Copy every line of the data that includes the string "eexists".

» **Material to process**:
○ ○ ○ ○ ○

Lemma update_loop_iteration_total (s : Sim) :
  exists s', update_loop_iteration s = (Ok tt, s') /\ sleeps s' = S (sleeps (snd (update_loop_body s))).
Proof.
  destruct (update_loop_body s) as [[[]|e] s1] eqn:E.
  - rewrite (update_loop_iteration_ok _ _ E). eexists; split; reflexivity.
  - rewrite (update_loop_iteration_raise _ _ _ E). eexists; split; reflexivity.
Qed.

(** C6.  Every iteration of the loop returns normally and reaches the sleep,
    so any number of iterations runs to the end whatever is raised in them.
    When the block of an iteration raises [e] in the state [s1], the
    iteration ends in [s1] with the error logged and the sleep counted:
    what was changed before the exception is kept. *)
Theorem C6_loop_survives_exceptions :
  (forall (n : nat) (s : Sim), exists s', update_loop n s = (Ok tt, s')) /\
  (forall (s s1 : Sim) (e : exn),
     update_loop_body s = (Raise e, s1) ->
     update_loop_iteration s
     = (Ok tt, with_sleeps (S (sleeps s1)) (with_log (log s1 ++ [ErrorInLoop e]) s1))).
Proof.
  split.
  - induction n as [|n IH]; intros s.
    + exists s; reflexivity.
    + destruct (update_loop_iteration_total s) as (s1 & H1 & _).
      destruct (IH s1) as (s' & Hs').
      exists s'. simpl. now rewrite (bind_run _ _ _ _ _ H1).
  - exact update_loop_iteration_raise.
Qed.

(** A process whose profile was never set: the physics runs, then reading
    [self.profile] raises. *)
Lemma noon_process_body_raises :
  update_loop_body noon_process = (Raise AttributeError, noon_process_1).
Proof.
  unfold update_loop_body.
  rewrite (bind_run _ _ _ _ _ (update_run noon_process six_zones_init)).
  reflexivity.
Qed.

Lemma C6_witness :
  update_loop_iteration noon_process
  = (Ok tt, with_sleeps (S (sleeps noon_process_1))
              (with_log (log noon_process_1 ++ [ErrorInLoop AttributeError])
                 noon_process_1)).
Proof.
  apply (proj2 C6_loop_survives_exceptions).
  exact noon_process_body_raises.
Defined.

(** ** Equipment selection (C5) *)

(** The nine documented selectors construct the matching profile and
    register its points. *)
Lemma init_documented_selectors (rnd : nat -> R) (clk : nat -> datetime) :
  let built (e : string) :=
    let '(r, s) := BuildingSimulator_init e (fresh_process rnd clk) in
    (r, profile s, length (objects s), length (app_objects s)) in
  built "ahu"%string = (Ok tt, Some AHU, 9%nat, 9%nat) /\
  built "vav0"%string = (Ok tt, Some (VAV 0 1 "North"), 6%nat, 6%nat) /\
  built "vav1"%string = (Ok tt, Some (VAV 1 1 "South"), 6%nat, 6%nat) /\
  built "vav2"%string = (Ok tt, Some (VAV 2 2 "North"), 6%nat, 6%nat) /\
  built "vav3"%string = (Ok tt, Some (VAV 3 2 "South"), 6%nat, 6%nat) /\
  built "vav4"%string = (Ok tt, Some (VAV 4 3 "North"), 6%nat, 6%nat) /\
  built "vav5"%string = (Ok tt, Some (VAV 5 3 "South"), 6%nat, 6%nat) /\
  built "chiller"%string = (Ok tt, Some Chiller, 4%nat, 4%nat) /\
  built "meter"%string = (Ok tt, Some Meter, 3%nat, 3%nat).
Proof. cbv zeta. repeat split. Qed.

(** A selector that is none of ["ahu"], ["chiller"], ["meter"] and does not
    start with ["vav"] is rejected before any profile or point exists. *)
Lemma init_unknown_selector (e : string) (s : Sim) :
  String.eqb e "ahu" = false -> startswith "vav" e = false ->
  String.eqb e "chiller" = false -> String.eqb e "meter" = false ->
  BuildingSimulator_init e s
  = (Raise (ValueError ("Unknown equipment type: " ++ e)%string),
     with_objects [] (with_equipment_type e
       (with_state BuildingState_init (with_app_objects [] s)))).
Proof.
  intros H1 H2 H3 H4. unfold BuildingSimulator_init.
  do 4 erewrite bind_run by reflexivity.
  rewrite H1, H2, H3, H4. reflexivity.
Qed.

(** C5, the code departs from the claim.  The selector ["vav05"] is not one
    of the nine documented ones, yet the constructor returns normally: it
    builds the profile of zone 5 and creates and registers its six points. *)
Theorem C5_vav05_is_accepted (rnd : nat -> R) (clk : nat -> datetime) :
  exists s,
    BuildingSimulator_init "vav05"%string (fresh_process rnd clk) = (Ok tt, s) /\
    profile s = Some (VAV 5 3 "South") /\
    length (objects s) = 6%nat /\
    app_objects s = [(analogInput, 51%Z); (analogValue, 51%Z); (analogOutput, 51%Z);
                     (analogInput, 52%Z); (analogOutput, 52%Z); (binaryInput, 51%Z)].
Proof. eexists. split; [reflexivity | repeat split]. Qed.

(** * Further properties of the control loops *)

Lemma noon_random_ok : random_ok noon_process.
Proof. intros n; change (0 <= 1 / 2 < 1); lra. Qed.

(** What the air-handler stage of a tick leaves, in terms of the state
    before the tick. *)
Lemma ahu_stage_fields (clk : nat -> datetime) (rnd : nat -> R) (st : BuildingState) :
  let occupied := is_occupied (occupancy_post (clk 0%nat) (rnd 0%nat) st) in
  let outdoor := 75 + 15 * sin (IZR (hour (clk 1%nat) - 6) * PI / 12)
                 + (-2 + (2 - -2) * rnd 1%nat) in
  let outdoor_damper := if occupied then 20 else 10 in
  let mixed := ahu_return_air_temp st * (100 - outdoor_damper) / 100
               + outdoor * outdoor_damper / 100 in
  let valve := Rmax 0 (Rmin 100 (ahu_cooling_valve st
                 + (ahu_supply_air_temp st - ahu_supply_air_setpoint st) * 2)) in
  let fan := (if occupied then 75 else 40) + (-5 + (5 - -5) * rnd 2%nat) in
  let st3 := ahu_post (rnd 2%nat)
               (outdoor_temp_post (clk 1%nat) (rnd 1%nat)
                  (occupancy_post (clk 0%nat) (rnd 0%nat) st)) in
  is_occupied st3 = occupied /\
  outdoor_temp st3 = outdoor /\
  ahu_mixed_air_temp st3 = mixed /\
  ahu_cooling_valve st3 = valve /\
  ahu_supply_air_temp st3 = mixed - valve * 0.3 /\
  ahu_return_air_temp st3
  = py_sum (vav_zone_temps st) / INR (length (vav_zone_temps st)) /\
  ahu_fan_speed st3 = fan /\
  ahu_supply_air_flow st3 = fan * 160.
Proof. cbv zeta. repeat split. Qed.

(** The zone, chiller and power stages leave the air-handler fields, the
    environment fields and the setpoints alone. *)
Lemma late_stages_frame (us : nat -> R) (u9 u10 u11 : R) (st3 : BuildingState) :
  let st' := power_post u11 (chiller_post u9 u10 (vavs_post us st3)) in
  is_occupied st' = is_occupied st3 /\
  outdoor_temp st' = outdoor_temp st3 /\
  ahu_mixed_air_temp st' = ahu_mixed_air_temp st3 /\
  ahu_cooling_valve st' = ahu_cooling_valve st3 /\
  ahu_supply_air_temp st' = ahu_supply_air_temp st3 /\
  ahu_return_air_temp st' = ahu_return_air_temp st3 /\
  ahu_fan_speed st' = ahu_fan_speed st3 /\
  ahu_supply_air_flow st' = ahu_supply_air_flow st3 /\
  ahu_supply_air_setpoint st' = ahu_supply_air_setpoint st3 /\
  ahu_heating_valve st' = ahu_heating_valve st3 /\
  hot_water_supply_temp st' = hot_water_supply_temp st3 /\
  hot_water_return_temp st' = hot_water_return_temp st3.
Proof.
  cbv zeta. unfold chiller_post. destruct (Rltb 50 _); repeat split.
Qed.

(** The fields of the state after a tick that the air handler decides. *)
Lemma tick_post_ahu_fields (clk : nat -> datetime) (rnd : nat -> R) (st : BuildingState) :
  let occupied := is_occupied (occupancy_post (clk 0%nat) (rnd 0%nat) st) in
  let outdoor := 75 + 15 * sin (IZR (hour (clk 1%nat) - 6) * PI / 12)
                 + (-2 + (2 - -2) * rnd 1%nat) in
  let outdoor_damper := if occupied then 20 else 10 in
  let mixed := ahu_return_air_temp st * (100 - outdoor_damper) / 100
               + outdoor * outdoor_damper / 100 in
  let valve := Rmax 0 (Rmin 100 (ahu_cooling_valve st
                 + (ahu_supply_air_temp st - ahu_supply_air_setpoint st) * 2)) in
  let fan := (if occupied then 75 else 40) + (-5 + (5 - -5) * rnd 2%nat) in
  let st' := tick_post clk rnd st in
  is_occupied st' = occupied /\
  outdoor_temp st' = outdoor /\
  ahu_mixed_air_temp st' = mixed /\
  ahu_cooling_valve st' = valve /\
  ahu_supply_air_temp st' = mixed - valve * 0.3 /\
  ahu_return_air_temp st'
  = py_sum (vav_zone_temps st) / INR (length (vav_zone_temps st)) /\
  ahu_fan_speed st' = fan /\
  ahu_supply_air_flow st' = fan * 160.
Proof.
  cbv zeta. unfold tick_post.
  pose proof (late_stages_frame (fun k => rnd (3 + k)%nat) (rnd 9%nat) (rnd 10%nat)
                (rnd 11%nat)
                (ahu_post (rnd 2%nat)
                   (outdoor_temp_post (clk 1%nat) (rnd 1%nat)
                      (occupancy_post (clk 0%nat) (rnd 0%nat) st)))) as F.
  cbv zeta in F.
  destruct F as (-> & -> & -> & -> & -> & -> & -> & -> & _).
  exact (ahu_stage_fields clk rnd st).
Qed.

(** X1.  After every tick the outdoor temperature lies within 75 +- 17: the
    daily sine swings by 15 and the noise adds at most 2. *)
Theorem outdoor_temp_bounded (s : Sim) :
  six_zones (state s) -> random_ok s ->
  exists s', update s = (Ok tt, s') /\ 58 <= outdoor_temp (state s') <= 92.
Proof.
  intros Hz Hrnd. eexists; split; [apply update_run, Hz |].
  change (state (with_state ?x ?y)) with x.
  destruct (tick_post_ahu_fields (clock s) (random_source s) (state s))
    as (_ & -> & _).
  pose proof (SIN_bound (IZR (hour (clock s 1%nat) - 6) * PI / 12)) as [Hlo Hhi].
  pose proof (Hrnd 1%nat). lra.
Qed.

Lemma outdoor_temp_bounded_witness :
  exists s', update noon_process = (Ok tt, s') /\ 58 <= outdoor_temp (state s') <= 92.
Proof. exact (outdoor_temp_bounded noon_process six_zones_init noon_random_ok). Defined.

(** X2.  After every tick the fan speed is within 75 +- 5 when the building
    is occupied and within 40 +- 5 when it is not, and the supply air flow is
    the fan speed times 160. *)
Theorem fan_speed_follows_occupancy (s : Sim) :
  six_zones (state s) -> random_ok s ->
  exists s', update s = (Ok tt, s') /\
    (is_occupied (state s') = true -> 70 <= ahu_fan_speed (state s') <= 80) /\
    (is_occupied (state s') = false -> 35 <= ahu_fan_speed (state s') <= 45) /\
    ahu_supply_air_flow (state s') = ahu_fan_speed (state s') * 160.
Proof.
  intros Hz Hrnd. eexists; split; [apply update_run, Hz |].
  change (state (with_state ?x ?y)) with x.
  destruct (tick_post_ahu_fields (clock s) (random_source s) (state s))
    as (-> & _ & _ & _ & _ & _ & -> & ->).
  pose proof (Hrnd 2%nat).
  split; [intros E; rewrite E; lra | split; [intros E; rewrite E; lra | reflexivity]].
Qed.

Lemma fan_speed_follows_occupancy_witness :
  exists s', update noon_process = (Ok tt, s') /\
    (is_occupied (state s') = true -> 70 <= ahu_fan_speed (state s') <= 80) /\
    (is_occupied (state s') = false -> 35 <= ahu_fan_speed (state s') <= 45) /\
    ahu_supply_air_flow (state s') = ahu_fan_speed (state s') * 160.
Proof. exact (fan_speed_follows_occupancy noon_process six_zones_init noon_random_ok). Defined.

○ ○ ○ ○ ○

» **Reply to the task**:
  - rewrite (update_loop_iteration_ok _ _ E). eexists; split; reflexivity.
  - rewrite (update_loop_iteration_raise _ _ _ E). eexists; split; reflexivity.
Proof. eexists. split; [reflexivity | repeat split]. Qed.
  intros Hz Hrnd. eexists; split; [apply update_run, Hz |].
  intros Hz Hrnd. eexists; split; [apply update_run, Hz |].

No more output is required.